Described herein is a video system with adaptive buffering comprising a video encoder and a motion estimator is presented. The motion estimator classifies content of one or more pictures. The video encoder allocates an amount of data for encoding another one or more pictures based on the content of the one or more pictures. The another one or more pictures follow the one or more pictures.

Description

Description

RELATED APPLICATIONS

[Not Applicable]

FEDERALLY SPONSORED RESEARCH OR DEVELOPMENT

[Not Applicable]

MICROFICHE/COPYRIGHT REFERENCE

[Not Applicable]

BACKGROUND OF THE INVENTION

Digital video encoders may use variable bit rate (VBR) encoding. VBR encoding can be performed in real-time or off-line. The transmission of real-time video is resource-intensive as it requires a large bandwidth. Efficient utilization of bandwidth will increase channel capacity, and therefore, revenues of video service providers will also increase.

VBR encoded video minimizes spatial and temporal redundancies to achieve compression and optimize bandwidth usage. To assist in achieving a Quality of Service (QoS), content classification is important. VBR encoding can achieve improved coding efficiency by better matching the encoding rate to the video complexity and available bandwidth if the motion in a scene can be predicted. Therefore, a need exists for a system and method to realize content classification in variable bit-rate video encoders. Content classification can enable more graceful QoS transitions from scene to scene.

BRIEF SUMMARY OF THE INVENTION

Described herein are video system with adaptive buffering s and method(s) for classifying video data.

In one embodiment of the invention, a video system with adaptive buffering comprising a video encoder and a motion estimator is presented. The motion estimator classifies content of one or more pictures. The video encoder allocates an amount of data for encoding another one or more pictures based on the content of the one or more pictures. The another one or more pictures follow the one or more pictures.

In another embodiment, a method for adapting video buffers is presented. Content for one or more pictures is classified. Then, an amount of data for encoding another one or more pictures is allocated based on the content of the one or more pictures.

In another embodiment, a circuit comprising a processor and a memory is presented.

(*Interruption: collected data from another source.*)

(** Replacing leaves a text alone in which, and across whose end, nothing begins. *)
Lemma replace_pass p r t l :
  (∀ j, j < length t → ¬ p `prefix_of` drop j t ++ l) → replace_from p r 0 (t ++ l) = t ++ replace_from p r 0 l.
Proof.
  induction t as [|x t IH]; intros H; [done|]. cbn [app replace_from].
  assert (starts_with p (x :: t ++ l) = false) as ->.
  { apply not_true_is_false. rewrite starts_with_spec. apply (H 0). cbn. lia. }
  f_equal. apply IH. intros j Hj. apply (H (S j)). cbn. lia.
Qed.

Lemma replace_skip p r k s : k ≤ length s → replace_from p r k s = replace_from p r 0 (drop k s).
Proof. revert s. induction k as [|k IH]; intros [|x s] Hk; cbn in *; [done..|lia|]. apply IH. lia. Qed.

Lemma apart_pass p t l : apart p t = true → ∀ j, j < length t → ¬ p `prefix_of` drop j t ++ l.
Proof.
  intros [_ H2]%andb_true_iff j Hj Hp. apply prefix_compat in Hp.
  apply (forallb_seq _ _ _ j) in H2; [|lia]. cbv beta in H2. by rewrite Hp in H2.
Qed.

Lemma replace_keeps p r t s :
  p ≠ [] → apart p t = true → contains_sub t s = true → contains_sub t (replace p r s) = true.
Proof.
  intros Hne Ha (l1 & l2 & ->)%contains_sub_spec. apply contains_sub_spec. unfold replace.
  cut (∃ m1, replace_from p r 0 (l1 ++ t ++ l2) = m1 ++ t ++ replace_from p r 0 l2); [intros [m1 ->]; eauto|].
  revert l1. refine (induction_ltof1 _ (@length A) _ _). unfold ltof. intros l1 IH.
  destruct l1 as [|x l1]; [exists []; cbn [app]; apply replace_pass, apart_pass, Ha|]. cbn [app replace_from].
  destruct (starts_with p (x :: l1 ++ t ++ l2)) eqn:E; [|destruct (IH l1) as [m1 ->]; [cbn; lia|by exists (x :: m1)]].
  apply starts_with_spec in E. destruct (decide (length p ≤ length (x :: l1))) as [Hl|Hl]; cbn in Hl.
  - rewrite replace_skip by (rewrite length_app; lia). rewrite drop_app_le by lia.
    destruct (IH (drop (length p - 1) l1)) as [m1 ->]; [rewrite length_drop; destruct p; cbn in *; [done|lia]|].
    exists (r ++ m1). by rewrite <-app_assoc.
  - exfalso. apply andb_true_iff in Ha as [Ha _]. apply (forallb_seq _ _ _ (S (length l1))) in Ha; [|lia].
    apply negb_true_iff in Ha. rewrite (prefix_compat _ t l2) in Ha; [done|].
    destruct E as [k Hk]. exists k. apply (f_equal (drop (S (length l1)))) in Hk.
    change (x :: l1 ++ t ++ l2) with ((x :: l1) ++ t ++ l2) in Hk. rewrite (drop_app_le p) in Hk by lia.
    rewrite <-Hk. change (S (length l1)) with (length (x :: l1)). by rewrite drop_app_length.
Qed.

Lemma elem_of_replace p r k s x : x ∈ replace_from p r k s → x ∈ r ∨ x ∈ s.
Proof.
  revert k. induction s as [|y s IH]; intros k; cbn [replace_from]; [set_solver|].
  destruct k as [|k]; [|intros H%IH; set_solver]. destruct (starts_with _ _).
  - intros [H|H%IH]%elem_of_app; set_solver.
  - intros [->|H%IH]%elem_of_cons; set_solver.
Qed.
End Substrings.

(** Blanks, then [t]: an occurrence of [p] that begins in the blanks would have to reach
    into [t] with its own blanks only. *)
Definition outside (p t : pystr) : bool :=
  let k := length (take_while is_space p) in
  (k <? length p) && forallb (λ m, negb (compat (drop m p) t)) (seq 1 k).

The memory is connected to the processor and stores a plurality of instructions executable by the processor. The execution of said instructions causes video buffers to be adapted as described in the method above.

These and other advantages and novel features of the present invention, as well as illustrated embodiments thereof, will be more fully understood from the following description and drawings.

BRIEF DESCRIPTION OF THE DRAWINGS

FIG. 1 is a block diagram of an exemplary video system with adaptive buffering in accordance with an embodiment of the present invention;

FIG. 2 is another block diagram of an exemplary video system with adaptive buffering in accordance with an embodiment of the present invention;

FIG. 3 is a flow diagram of an exemplary method for classifying video in accordance with an embodiment of the present invention; and

FIG. 4 is another flow diagram of an exemplary method for classifying video in accordance with an embodiment of the present invention.

DETAILED DESCRIPTION OF THE INVENTION

According to certain aspects of the present invention, a video system with adaptive buffering and method of adapting video buffers optimizes bandwidth allocation according to picture type, and optimized bandwidth allocation will improve video quality.

Most video applications require the compression of digital video for transmission, storage, and data management. The task of compression is accomplished by a video encoder. The video encoder minimizes spatial, temporal, and spectral redundancies to achieve compression. Removal of temporal redundancies is effective in producing the least amount of data information prior to actual compression. The task of exploiting temporal redundancies is carried out by the motion estimator of a video encoder. With few temporal discontinuities and a fair amount of consistent image detail, the encoder can afford to pre-classify the video content in terms of assigning certain amount of bits to various picture types. Various picture types are defined by exploiting spatial, temporal, or both spatial and temporal redundancies. Digital video may contain many dissimilar scenes. Some are fast moving, some are static, and others are in between.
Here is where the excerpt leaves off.